Once you’ve recruited an apprentice, there’s still a lot to do. As well as signing a contract of employment, you’ll need to add them to your apprenticeship service account and ensure you’ve created an apprenticeship agreement and commitment statement.

HIT Training has an invaluable learner guide for hospitality and catering apprenticeships that’s well worth a read. It sets out the journey of an apprentice from when they are first hired all the way through to the EPA.

Catering van insurance from Mobilers

Finding the right people for your business is just one of the ways to ensure success.

You always need the right catering van insurance cover in place to protect your vehicle, too.

Get a quote for catering van insurance today.

Policy benefits, features and discounts offered may very between insurance schemes or cover selected and are subject to underwriting criteria. Information contained within this article is accurate at the time of publishing but may be subject to change.

Frequently asked question

How can I up skill my apprentice quickly for my food van?

Upskilling your apprentice for your mobile food business can be an exciting journey. Immerse them in the day-to-day operations to give them real-world experience. Start with basic tasks like food prep, cleaning, and customer service, then gradually introduce more complex aspects like inventory management and menu planning.

Encourage them to attend food industry seminars and workshops for an enriched learning experience. Online courses on food safety and handling can add another feather to their cap. Remember, the quicker they learn, the sooner they'll become an invaluable asset to your mobile food business.

How do I let go of my apprentice for my food truck business?

Letting go of an apprentice in your mobile food business can be a challenging task, especially if they've been with you for a while. However, it is important to remember that businesses evolve and sometimes tough decisions need to be made.

Always approach the situation with empathy and honesty. Explain the reasons for your decision clearly and provide constructive feedback. Make sure to appreciate their contributions to your business and assure them that this decision is not a reflection of their personal worth.

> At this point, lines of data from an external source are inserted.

(** In sorted boundaries the first window around a minute is the one of the
    boundary in force. *)
Lemma windows_in_force weekday minute bs : weekday ∈ week -> minute < 1440 ->
  StronglySorted (fun a b => before a b = true) bs -> forall best, Forall (fun b => match best with Some c => c.1 <= b.1 | None => True end) bs ->
  match first_rule (covers weekday minute) (pair_windows bs) with
  | Some r => exists b, in_force minute best bs = Some b /\ b.2 = r_limit r
  | None => Forall (fun b => minute < b.1) bs
  end.
Proof.
  intros Hw Hm Hs. induction Hs as [|[s lim] rest Hs IH Hall]; intros best Hbest; [constructor|].
  cbn [pair_windows first_rule]. unfold covers at 1. simpl. rewrite (all_days_contains _ Hw). simpl.
  assert (Hlater : minute < s -> Forall (fun b : Z * Limit => minute < b.1) rest).
  { intros Hlt. eapply Forall_impl; [exact Hall|]. unfold before. simpl. intros b Hb%Z.leb_le. lia. }
  assert (Hstep : (match best with Some c => c.1 <=? s | None => true end) = true).
  { apply Forall_cons in Hbest as [Hb _]. simpl in Hb. destruct best as [c|]; [|done]. by apply Z.leb_le. }
  assert (Hrest : Forall (fun b : Z * Limit => s <= b.1) rest).
  { eapply Forall_impl; [exact Hall|]. unfold before. simpl. by intros b Hb%Z.leb_le. }
  specialize (IH (Some (s, lim)) Hrest). unfold window_contains. simpl.
  destruct (Z.leb_spec s minute) as [Hle|Hgt]; simpl; [|rewrite no_window_before by auto; constructor; auto].
  destruct (minute <? match rest with [] => 1440 | (s2, _) :: _ => s2 end) eqn:Hend.
  - rewrite Hstep. exists (s, lim). split; [|done]. apply in_force_later.
    destruct rest as [|[s2 l2] rest]; [constructor|]. apply Z.ltb_lt in Hend. constructor; [done|].
    apply StronglySorted_inv in Hs as [_ Hs]. eapply Forall_impl; [exact Hs|].
    unfold before. simpl. intros b Hb%Z.leb_le. lia.
  - apply Z.ltb_ge in Hend. destruct rest as [|[s2 l2] rest]; [lia|].
    destruct (first_rule _ _) as [r|]; [by rewrite Hstep|].
    apply Forall_cons in IH as [IH _]. simpl in IH. lia.
Qed.

Lemma first_rule_app p l1 l2 :
  first_rule p (l1 ++ l2) = match first_rule p l1 with Some r => Some r | None => first_rule p l2 end.
Proof. induction l1 as [|r l1 IH]; simpl; [done|]. by destruct (p r). Qed.

Lemma first_rule_none p l : Forall (fun r => p r = false) l -> first_rule p l = None.
Proof. induction 1 as [|r l Hr _ IH]; simpl; [done|]. by rewrite Hr. Qed.

Lemma first_day weekday dr :
  first_rule (fun r => is_day_range r && mask_contains (day_mask r) weekday) (day_rule <$> dr) =
  day_rule <$> head (filter (fun d => mask_contains d.1 weekday = true) dr).
Proof.
  induction dr as [|d dr IH]; [done|]. cbn [fmap list_fmap first_rule]. simpl.
  destruct (mask_contains d.1 weekday) eqn:Hd.
  - by rewrite filter_cons_True.
  - by rewrite filter_cons_False by by rewrite Hd.
Qed.

Lemma windows_are_boundaries bs : Forall (fun r => is_day_range r = false) (pair_windows bs).
Proof. induction bs as [|[s l] bs IH]; constructor; done. Qed.

Lemma lookup_rules sp weekday minute : weekday ∈ week -> minute < 1440 ->
  current_limit (rules_of sp) weekday minute = meaning sp weekday minute.
Proof.
  intros Hw Hm. unfold current_limit, meaning, rules_of. rewrite !first_rule_app, first_day.
  destruct (filter _ (day_rules sp)) as [|d ds]; [|done]. simpl.
  rewrite first_rule_none.
  2:{ eapply Forall_impl; [apply windows_are_boundaries|]. intros r Hr. by rewrite Hr. }
  rewrite first_rule_none by (apply Forall_fmap, Forall_true; done).
  change (fun r => negb (is_day_range r) && mask_contains (day_mask r) weekday && window_contains (time_window r) minute)
    with (covers weekday minute). change (fun a b : Z * option Z => a.1 <=? b.1) with before.
  rewrite <- (in_force_sort minute (boundaries sp)).
  pose proof (windows_in_force weekday minute (sort_by before (boundaries sp)) Hw Hm) as H.
  specialize (H ltac:(apply sort_by_sorted; unfold before; intros; [rewrite Z.leb_le in *; lia|rewrite !Z.leb_le; lia]) None).
  specialize (H ltac:(by apply Forall_true)).
  destruct (first_rule _ _) as [r|]; [destruct H as (b & -> & ->); done|]. by rewrite in_force_later.
Qed.

(** C37: The rate a parsed schedule gives for a moment is the one its text
    means: of the day rules that cover the weekday the first decides, and
    without one the latest boundary that is not after the minute, the last in
    the text when several share a minute, or nothing before the first one. *)
Theorem schedule_lookup_is_its_meaning spec rules : parse spec = Ok rules ->
  exists sp, parse_tokens (split_whitespace spec) empty_spec = Ok sp /\
    forall weekday minute, weekday ∈ week -> 0 <= minute < 1440 ->
      current_limit rules weekday minute = meaning sp weekday minute.
Proof.
  intros (sp & Hsp & [= <-])%result_bind_Ok. exists sp. split; [done|].
  intros weekday minute Hw [_ Hm]. by apply lookup_rules.
Qed.

Definition example_text : string := "08:00,512k 12:00,off 13:00,512k 18:00,10M Sat-Sun,unlimited".

Lemma schedule_lookup_is_its_meaning_witness :
  exists rules, parse example_text = Ok rules /\
    current_limit rules 1 (9 * 60) = Some (512 * 1024) /\ current_limit rules 1 (12 * 60 + 30) = Some 0 /\
    current_limit rules 5 (13 * 60) = None /\
    exists sp, parse_tokens (split_whitespace example_text) empty_spec = Ok sp /\
      forall weekday minute, weekday ∈ week -> 0 <= minute < 1440 ->
        current_limit rules weekday minute = meaning sp weekday minute.
Proof.
  exists (match parse example_text with Ok r => r | Err _ => [] end).
  assert (H : parse example_text = Ok (match parse example_text with Ok r => r | Err _ => [] end)) by (vm_compute; reflexivity).
  split; [exact H|]. split; [vm_compute; reflexivity|]. split; [vm_compute; reflexivity|]. split; [vm_compute; reflexivity|].
  exact (schedule_lookup_is_its_meaning example_text _ H).
Defined.
Lemma get_natural q i j : Forall natural (snapshot q) -> get q i = Some j -> natural j.
Proof using Type.
  intros Hnat Hj. unfold get in Hj. destruct (find_entry i (q_entries q)) as [e|] eqn:He; [|done].
  injection Hj as <-. apply find_entry_id in He as [_ He]. rewrite Forall_forall in Hnat. apply Hnat.
  by apply list_elem_of_fmap_2.
Qed.

Lemma resumed_again q i : Forall natural (snapshot q) -> resumed_by_policy <$> (paused_by_policy <$> get q i) = get q i.
Proof using Type.
  intros Hn. destruct (get q i) as [j|] eqn:Hj; [|done]. simpl. f_equal. by eapply pause_resume_natural, get_natural.
Qed.

Lemma start_acted a : ct_paused (cloud_transfers a) = false -> acted a [] (start_runner a).
Proof using Type.
  intros Hc. split; simpl; try done; [by rewrite hold_nothing| |].
  - intros i. by rewrite hold_nothing.
  - split; [done|by left].
Qed.

Lemma shaped_more a past p scoped rate owned : shaped a past scoped rate owned -> shaped a (past ++ [p]) scoped rate owned.
Proof using Type.
  unfold shaped. destruct (shape_action scoped) as [|x|c x]; [| |done]; intros [H1 [H2|(u & v & H2 & H3)]]; (split; [done|]);
    [by left| |by left|]; right; exists u, v; (split; [|done]); apply elem_of_app; by left.
Qed.

Lemma released_acted a past snap now r : Forall natural (snapshot (queue a)) -> acted a past r ->
  let ab := release_power_owned snap now (app r, book r) in
  acted a (past ++ [(snap, now)]) {| app := ab.1; book := ab.2; observed := observed r; last_scoped := nothing |}.
Proof using Horder.
  intros Hn [H1 H2 H3 H4 H5 H6]. split; cbn; try done.
  - by rewrite aspects_resume_all.
  - by rewrite hold_nothing.
  - intros i. rewrite hold_nothing, (decide_False (P := i ∈ ∅)) by set_solver. rewrite resume_loop, H3, <- H2.
    rewrite (decide_ext _ _ _ _ (elem_order i _)). case_decide; [by apply resumed_again|done].
  - split; [done|]. destruct (power_owned_cap (book r)) eqn:Ho.
    + right. exists snap, now. split; [|done]. apply elem_of_app. right. by left.
    + unfold shaped in H6. destruct (shape_action (last_scoped r)) as [|x|c x]; [| |by destruct H6 as (? & _ & ? & _)];
        (destruct H6 as [_ [H|(u & v & Hx & H)]]; [by left|]); right; exists u, v; (split; [|done]); apply elem_of_app; by left.
Qed.
Lemma stuck_step a s s' c : flow s c -> unhashed s -> (forall v, a <> AUser v) -> stuck s -> step a s = Some s' -> stuck s'.
Proof using Type.
  intros F [H1 H2] Ha (Hc & (it & sk & re & Hk) & Hf & Hw). unfold stuck. destruct a as [|w|i d|v]; cbn [scan_step]; intros Hs; [| | |by destruct (Ha v)].
  - unfold walk_step in Hs. rewrite Hk in Hs. by destruct (Nat.ltb_spec (length (sc_chan s)) CHANNEL_CAPACITY); [lia|].
  - unfold write_step in Hs. assert (Hgo : forall r, r <> RRecv -> stuck (set_writer r s)) by (intros r Hr; split_and!; [done|by eauto|done|done]).
    destruct (sc_writer s) as [| | |tail|tail [|q l] last n| | | |st] eqn:Hw'; try done.
    + rewrite Hc in Hs. injection Hs as <-. by apply Hgo.
    + rewrite Hc in Hs. injection Hs as <-. by apply Hgo.
    + injection Hs as <-. unfold commit_batch. destruct w; [|destruct tail]; cbn -[insert_all]; split_and!; eauto.
    + injection Hs as <-. unfold flushed. destruct (negb tail && progress), tail; cbn; split_and!; eauto.
    + injection Hs as <-. case_match; cbn; split_and!; eauto.
    + by rewrite Hk in Hs.
    + pose proof (fl_joined s c F) as Hj. by rewrite Hw', Hk in Hj.
  - unfold hash_step in Hs. by rewrite H1 in Hs.
Qed.

Lemma stuck_run l : forall s s' c, flow s c -> unhashed s -> unattended l -> stuck s -> run l s = Some s' -> stuck s' /\ exists c', flow s' c'.
Proof using Hplain.
  induction l as [|a l IH]; intros s s' c F Hu Hl H; cbn [scan_run]; [intros [= <-]; eauto|]. apply Forall_cons in Hl as [Ha Hl].
  destruct (step a s) as [s1|] eqn:Hs; [|done]. cbn [mbind option_bind]. destruct (flow_step a s s1 c F Hs) as (c1 & F1 & _).
  apply (IH s1 s' c1); [done|by eapply unhashed_step|done|exact (stuck_step a s s1 c F Hu Ha H Hs)].
Qed.

Definition can_end (s : ScanState) : Prop := exists l s' st, unattended l /\ run l s = Some s' /\ sc_writer s' = REnd st.

Lemma can_end_step a s s' : (forall v, a <> AUser v) -> step a s = Some s' -> can_end s' -> can_end s.
Proof using Type.
  intros Ha Hs (l & s2 & st & H1 & H2 & H3). exists (a :: l), s2, st. split_and!; [by constructor| |done]. cbn [scan_run]. by rewrite Hs.
Qed.

(** Behind the loop, with the walker ended, a few steps are left. *)
Lemma joined_ends s : unhashed s -> ended (sc_walker s) -> sc_writer s = RJoin \/ sc_writer s = RDrain \/ (exists st, sc_writer s = REnd st) -> can_end s.
Proof using Type.
  intros [Hh Hr] He. assert (Hdrain : forall s, sc_hashers s = [] -> sc_writer s = RDrain -> can_end s).
  { intros s1 H1 H2. assert (Hs : step (AWrite true) s1 = Some (finish_scan s1)) by (cbn; unfold write_step, all_hashers_ended; by rewrite H2, H1).
    apply (can_end_step (AWrite true) s1 _ ltac:(done) Hs). unfold finish_scan.
    destruct (sc_failed s1), (sc_ctl s1 =? CANCELLED); (eexists [], _, _; split_and!; [constructor|done|done]). }
  intros [Hw|[Hw|[st Hw]]]; [|by apply Hdrain|exists [], s, st; split_and!; [constructor|done|done]].
  destruct (sc_walker s) as [| |ok] eqn:Hk; try done.
  assert (Hs : step (AWrite true) s = Some (set_writer RDrain (let s := set_hashing (sc_hash_chan s) false (sc_hashers s) s in if ok then s else set_sfailed s)))
    by (cbn; unfold write_step; by rewrite Hw, Hk).
  apply (can_end_step (AWrite true) s _ ltac:(done) Hs), Hdrain; [by destruct ok|done].
Qed.
(** ** When a copy can come to its end *)

(** The reporter ends for a reason, and the shared flag has one. *)
Record reasons (s : ParallelState) : Prop := {
  r_ended : p_reporter s = PEnded -> total <= p_bytes_done s \/ p_ctl s = CANCELLED;
  r_flag : p_cancelled s = true -> p_ctl s = CANCELLED
}.

(** A worker that failed before its chunk was written. *)
Definition fell_short (k : Worker) : Prop := match wk_at k with WErr w _ => w < wk_len k | _ => False end.

Lemma worker_step_keeps s i x s' : worker_step src dst buf i x s = Some s' -> inv s -> exists k p,
  p_workers s !! i = Some k /\ ~ finished k /\ p_workers s' = alter (moved p) i (p_workers s) /\ p_main s' = p_main s /\
  p_reporter s' = p_reporter s /\ p_ctl s' = p_ctl s /\ p_bytes_done s <= p_bytes_done s' /\
  (p_cancelled s' = p_cancelled s \/ p_ctl s = CANCELLED).
Proof using Type.
  unfold worker_step. destruct (p_workers s !! i) as [k|] eqn:Hk; [|done]. cbn [mbind option_bind]. intros Hs HI. exists k.
  assert (Hgo : forall p s1, s1 = at_point i p s -> ~ finished k -> exists p, Some k = Some k /\ ~ finished k /\
    p_workers s1 = alter (moved p) i (p_workers s) /\ p_main s1 = p_main s /\ p_reporter s1 = p_reporter s /\ p_ctl s1 = p_ctl s /\
    p_bytes_done s <= p_bytes_done s1 /\ (p_cancelled s1 = p_cancelled s \/ p_ctl s = CANCELLED)).
  { intros p s1 -> Hf. exists p. split_and!; [done|done|done|done|done|done|done|by left]. }
  unfold finished in *. destruct (wk_at k) as [|w|w|w|w| |w e] eqn:Hat; try done; injection Hs as <-.
  - eapply Hgo; [reflexivity|by intros []].
  - destruct (w <? wk_len k); [|(eapply Hgo; [reflexivity|by intros []])]. destruct (Z.eqb_spec (p_ctl s) CANCELLED); [|(eapply Hgo; [reflexivity|by intros []])].
    exists (WErr w IoOther). split_and!; try done; [by intros []|by right].
  - eapply Hgo; [reflexivity|by intros []].
  - destruct (Z.eqb_spec (p_ctl s) CANCELLED); [|(eapply Hgo; [reflexivity|by intros []])]. exists (WErr w IoOther). split_and!; try done; [by intros []|by right].
  - unfold transfer, store, add_done. destruct x as [n|e st]; [case_bool_decide; [(eapply Hgo; [reflexivity|by intros []])|]|];
      (eexists; split_and!; [done|by intros []|by destruct (p_files s !! dst)..| |by left; destruct (p_files s !! dst)]);
      destruct (p_files s !! dst); cbn; lia.
Qed.

Lemma reasons_step a s s' : inv s -> reasons s -> step a s = Some s' -> reasons s'.
Proof using Hne.
  intros HI [R1 R2]. destruct a as [i x| |x|v]; cbn [parallel_step].
  - intros Hs. destruct (worker_step_keeps s i x s' Hs HI) as (k & p & _ & _ & _ & _ & E1 & E2 & E3 & E4).
    split; rewrite ?E1, ?E2; [intros Hp; destruct (R1 Hp); [left; lia|by right]|]. destruct E4 as [->|E4]; [done|by intros _].
  - intros Hs. assert (Hr : reporter_step total s = Some s') by (by destruct (p_main s)). clear Hs. unfold reporter_step in Hr.
    destruct (p_reporter s) as [last|last|] eqn:Er; [| |done].
    + destruct (p_ctl s =? PAUSED); [by injection Hr as <-|]. destruct (PROGRESS_MIN_BYTES <=? _); injection Hr as <-;
        (split; [|done]; cbn; destruct (Z.leb_spec total (p_bytes_done s)); [by left|]; destruct (p_cancelled s) eqn:Ec; [|done]; right; by apply R2).
    + injection Hr as <-. split; [|done]. cbn. destruct (p_cancelled s) eqn:Ec; [right; by apply R2|]. destruct (Z.eqb_spec (p_ctl s) CANCELLED); [by right|done].
  - unfold main_step, prepare, conclude. intros Hs. repeat (case_match; simplify_eq/=); (split; cbn; [try discriminate; auto|congruence || auto]).
  - unfold control_step. intros [= <-]. destruct (Z.eqb_spec (p_ctl s) CANCELLED) as [|Hn]; [done|]. split; cbn.
    + intros Hp. destruct (R1 Hp); [by left|done].
    + intros Hc. exfalso. by apply Hn, R2.
Qed.

Lemma run_app l1 l2 s : run (l1 ++ l2) s = s1 ← run l1 s; run l2 s1.
Proof using Type.
  revert s. induction l1 as [|a l1 IH]; intros s; [done|]. cbn [app Parallel.run]. destruct (step a s); [apply IH|done].
Qed.

Lemma reasons_run l : forall s s', inv s -> reasons s -> run l s = Some s' -> reasons s'.
Proof using Hne Hsrc Hnum Hbuf.
  induction l as [|a l IH]; intros s s' HI HR; cbn [Parallel.run]; [by intros [= <-]|].
  destruct (step a s) as [s1|] eqn:Hs; [|done]. cbn [mbind option_bind]. apply IH; [by eapply inv_step|by eapply reasons_step].
Qed.

(** The workers exist and the caller has not returned. *)
Definition under_way (s : ParallelState) : Prop := match p_main s with MJoin _ _ | MWait _ => True | _ => False end.

Lemma sum_short g l : Forall (worker_ok g) l -> Exists fell_short l ->
  foldr (fun k a => progress k + a) 0 l < sum_len ((fun k => (wk_offset k, wk_len k)) <$> l).
Proof using Type.
  assert (Hle : forall l, Forall (worker_ok g) l -> foldr (fun k a => progress k + a) 0 l <= sum_len ((fun k => (wk_offset k, wk_len k)) <$> l)).
  { induction 1 as [|k l0 (_ & Hk & _) _ IH]; [done|]. rewrite fmap_cons. cbn [foldr sum_len snd]. lia. }
  intros Hw. induction 1 as [k l Hs|k l _ IH]; apply Forall_cons in Hw as [(_ & Hk & _) Hw];
    rewrite fmap_cons; cbn [foldr sum_len snd].
  - specialize (Hle l Hw). unfold fell_short, progress in *. destruct (wk_at k); try done. lia.
  - specialize (IH Hw). lia.
Qed.

Definition doomed (s : ParallelState) : Prop :=
  inv s /\ reasons s /\ under_way s /\ p_ctl s = RUNNING /\ Exists fell_short (p_workers s).

Lemma doomed_bytes s : doomed s -> p_bytes_done s < total.
Proof using Hnum.
  intros (HI & _ & Hu & _ & Hs). pose proof (i_disk s HI) as D. unfold disk_ok, under_way in *.
  assert (D' : ((fun k => (wk_offset k, wk_len k)) <$> p_workers s) = plan total num_chunks /\
         p_bytes_done s = foldr (fun k a => progress k + a) 0 (p_workers s) /\
         exists g, p_files s !! dst = Some g /\ length (content g) = length (content f) /\ Forall (worker_ok g) (p_workers s))
    by (by destruct (p_main s)).
  destruct D' as (D1 & D2 & g & _ & _ & D3). pose proof (sum_short g _ D3 Hs) as Hlt. rewrite D1, plan_sum in Hlt by (unfold file_len; lia). lia.
Qed.

Lemma doomed_step a s s' : (forall v, a <> AControl v) -> doomed s -> step a s = Some s' -> doomed s'.
Proof using Hne Hsrc Hnum Hbuf.
  intros Ha Hd Hs. pose proof (doomed_bytes s Hd) as Hb. destruct Hd as (HI & HR & Hu & Hc & He).
  pose proof (inv_step a s s' HI Hs) as HI'. pose proof (reasons_step a s s' HI HR Hs) as HR'.
  assert (Hnc : p_cancelled s = false) by (destruct (p_cancelled s) eqn:E; [by rewrite (r_flag s HR E) in Hc|done]).
  unfold doomed, under_way in *. destruct a as [i x| |x|v]; cbn [parallel_step] in Hs; [| | |by destruct (Ha v)].
  - destruct (worker_step_keeps s i x s' Hs HI) as (k & p & Hk & Hf & Ew & Em & _ & Ec & _). rewrite Em, Ec, Ew. split_and!; try done.
    apply Exists_exists in He as (y & Hy & Hsy). apply list_elem_of_lookup in Hy as [n Hn]. apply Exists_exists. exists y. split; [|done].
    apply list_elem_of_lookup. exists n. rewrite list_lookup_alter_ne; [done|]. intros ->. apply Hf. assert (k = y) as -> by congruence.
    unfold fell_short, finished in *. by destruct (wk_at y).
  - assert (Hr : reporter_step total s = Some s') by (by destruct (p_main s)). unfold reporter_step in Hr.
    split_and!; [done|done|..]; destruct (p_reporter s); try done; repeat (case_match; simplify_eq/=; try done).
  - unfold main_step in Hs. destruct (p_main s) as [|i err|err|o] eqn:Em; try done.
    + destruct (p_workers s !! i) as [k|]; [|by injection Hs as <-]. by destruct (wk_at k); try done; injection Hs as <-.
    + destruct (p_reporter s) eqn:Er; try done. destruct (r_ended s HR Er); [lia|]. by rewrite Hc in *.
Qed.

Lemma doomed_run l : forall s s', Forall (fun a => forall v, a <> AControl v) l -> doomed s -> run l s = Some s' -> doomed s'.
Proof using Hne Hsrc Hnum Hbuf.
  induction l as [|a l IH]; intros s s' Hl Hd; cbn [Parallel.run]; [by intros [= <-]|]. apply Forall_cons in Hl as [Ha Hl].
  destruct (step a s) as [s1|] eqn:Hs; [|done]. cbn [mbind option_bind]. apply IH; [done|by eapply doomed_step].
Qed.

(** ** Bringing a copy to its end *)

(** What a worker still has to do. *)
Definition rank (k : Worker) : Z :=
  match wk_at k with
  | WStart => 4 * wk_len k + 2
  | WTurn w => 4 * (wk_len k - w) + 1
  | WSlept w => 4 * (wk_len k - w) + 1
  | WPause w => 4 * (wk_len k - w)
  | WGo w => 4 * (wk_len k - w) - 1
  | WOk | WErr _ _ => 0
  end.

Definition rest (s : ParallelState) : Z := foldr (fun k a => rank k + a) 0 (p_workers s).

(** Nobody interferes and no chunk has been given up. *)
Record promising (s : ParallelState) : Prop := {
  pr_inv : inv s;
  pr_reasons : reasons s;
  pr_way : under_way s;
  pr_ctl : p_ctl s = RUNNING;
  pr_whole : Forall (fun k => ~ fell_short k) (p_workers s)
}.

Lemma promising_disk s : promising s ->
  ((fun k => (wk_offset k, wk_len k)) <$> p_workers s) = plan total num_chunks /\
  p_bytes_done s = foldr (fun k a => progress k + a) 0 (p_workers s) /\
  exists g, p_files s !! dst = Some g /\ length (content g) = length (content f) /\ Forall (worker_ok g) (p_workers s).
Proof using Type.
  intros [HI _ Hu _ _]. pose proof (i_disk s HI) as D. unfold disk_ok, under_way in *. by destruct (p_main s).
Qed.

(** A worker whose calls work takes a step that brings it nearer. *)
Lemma worker_advances s i k : promising s -> p_workers s !! i = Some k -> ~ finished k ->
  exists p s', worker_step src dst buf i (Works 1) s = Some s' /\ p_workers s' = alter (moved p) i (p_workers s) /\
    0 <= rank (moved p k) < rank k /\ ~ fell_short (moved p k).
Proof using Hne Hsrc Hbuf.
  intros Hp Hk Hf. destruct (promising_disk s Hp) as (_ & _ & g & Hg & Hl & Hw). rewrite Forall_lookup in Hw.
  destruct (Hw i k Hk) as (W1 & W2 & W3 & _). unfold chunk_of, file_len in W1. cbn [fst snd] in W1.
  unfold worker_step. rewrite Hk. cbn [mbind option_bind]. rewrite (pr_ctl s Hp).
  unfold progress, in_turn, finished, rank in *. destruct (wk_at k) as [|w|w|w|w| |w e] eqn:Hat; try (by destruct Hf).
  - exists (WTurn 0). eexists. split_and!; [done|done|cbn; lia|cbn; lia|by intros []].
  - destruct (Z.ltb_spec w (wk_len k)); [exists (WPause w)|exists WOk]; eexists; split_and!; try done; cbn; lia.
  - exists (WGo w). eexists. split_and!; try done; cbn; lia.
  - exists (WPause w). eexists. split_and!; try done; cbn; lia.
  - unfold transfer, store, add_done. rewrite (src_content s (pr_inv s Hp)), Hg. cbn [fmap option_fmap option_map default from_option id].
    set (m := Nat.max 1 _). set (x := take m _). assert (Hx : (0 < length x)%nat).
    { unfold x, m. rewrite length_take, length_drop. lia. }
    assert (Hxw : Z.of_nat (length x) <= wk_len k - w).
    { unfold x, m. rewrite length_take, length_drop. lia. }
    case_bool_decide as Hnil; [rewrite Hnil in Hx; simpl in Hx; lia|].
    exists (WTurn (w + Z.of_nat (length x))). eexists. split_and!; [done|done|cbn; lia|cbn; lia|by intros []].
Qed.

Lemma rank_nonneg s k : promising s -> k ∈ p_workers s -> 0 <= rank k.
Proof using Type.
  intros Hp Hk. destruct (promising_disk s Hp) as (_ & _ & g & _ & _ & Hw). rewrite Forall_forall in Hw.
  destruct (Hw k Hk) as (W1 & W2 & W3 & _). unfold chunk_of in W1. cbn [fst snd] in W1. unfold rank, progress, in_turn in *. destruct (wk_at k); lia.
Qed.

Lemma rest_nonneg s : promising s -> 0 <= rest s.
Proof using Type.
  intros Hp. unfold rest. assert (Hall : forall k, k ∈ p_workers s -> 0 <= rank k) by (intros; by eapply rank_nonneg). revert Hall.
  induction (p_workers s) as [|k l IH]; intros Hall; cbn [foldr]; [lia|]. specialize (IH (fun k Hk => Hall k ltac:(by right))).
  pose proof (Hall k ltac:(by left)). lia.
Qed.

Lemma promising_step s i s' p k : promising s -> worker_step src dst buf i (Works 1) s = Some s' ->
  p_workers s !! i = Some k -> p_workers s' = alter (moved p) i (p_workers s) -> ~ fell_short (moved p k) -> promising s'.
Proof using Hne Hsrc Hnum Hbuf.
  intros [HI HR Hu Hc Hw] Hs Hk Ew Hf. destruct (worker_step_keeps s i _ s' Hs HI) as (_ & _ & _ & _ & _ & Em & _ & Ec & _). split.
  - by eapply (inv_step (AWorker i (Works 1))).
  - by eapply (reasons_step (AWorker i (Works 1))).
  - unfold under_way. by rewrite Em.
  - by rewrite Ec.
  - rewrite Ew. apply Forall_lookup. intros n y Hy. destruct (decide (n = i)) as [->|Hn].
    + rewrite list_lookup_alter_eq, Hk in Hy. by injection Hy as <-.
    + rewrite list_lookup_alter_ne in Hy by done. rewrite Forall_lookup in Hw. by eapply Hw.
Qed.

Definition undirected (l : list Action) : Prop := Forall (fun a => forall v, a <> AControl v) l.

Can catering trailers be good environments for young people to learn skills?

Catering trailers or mobile food businesses are indeed an excellent platform for young people to learn and master new skills. As dynamic, fast-paced environments, they offer young individuals the opportunity to hone their culinary skills, develop customer service abilities, and learn the ins-and-outs of running a small business.

They're also a wonderful place to learn about food hygiene regulations, cash handling and management. These hands-on experiences not only enrich their understanding of the food industry but also equip them with foundational knowledge that can be useful in various job scenarios.

What tasks can I give my apprentice for my mobile catering trailer?

An apprentice in your mobile food business can be a great asset, helping you manage various tasks efficiently. Some of the tasks that you can assign to your apprentice include food preparation, maintaining the cleanliness of the trailer, and managing inventory. With time, your apprentice will learn the ins and outs of the business, becoming an indispensable part of your team.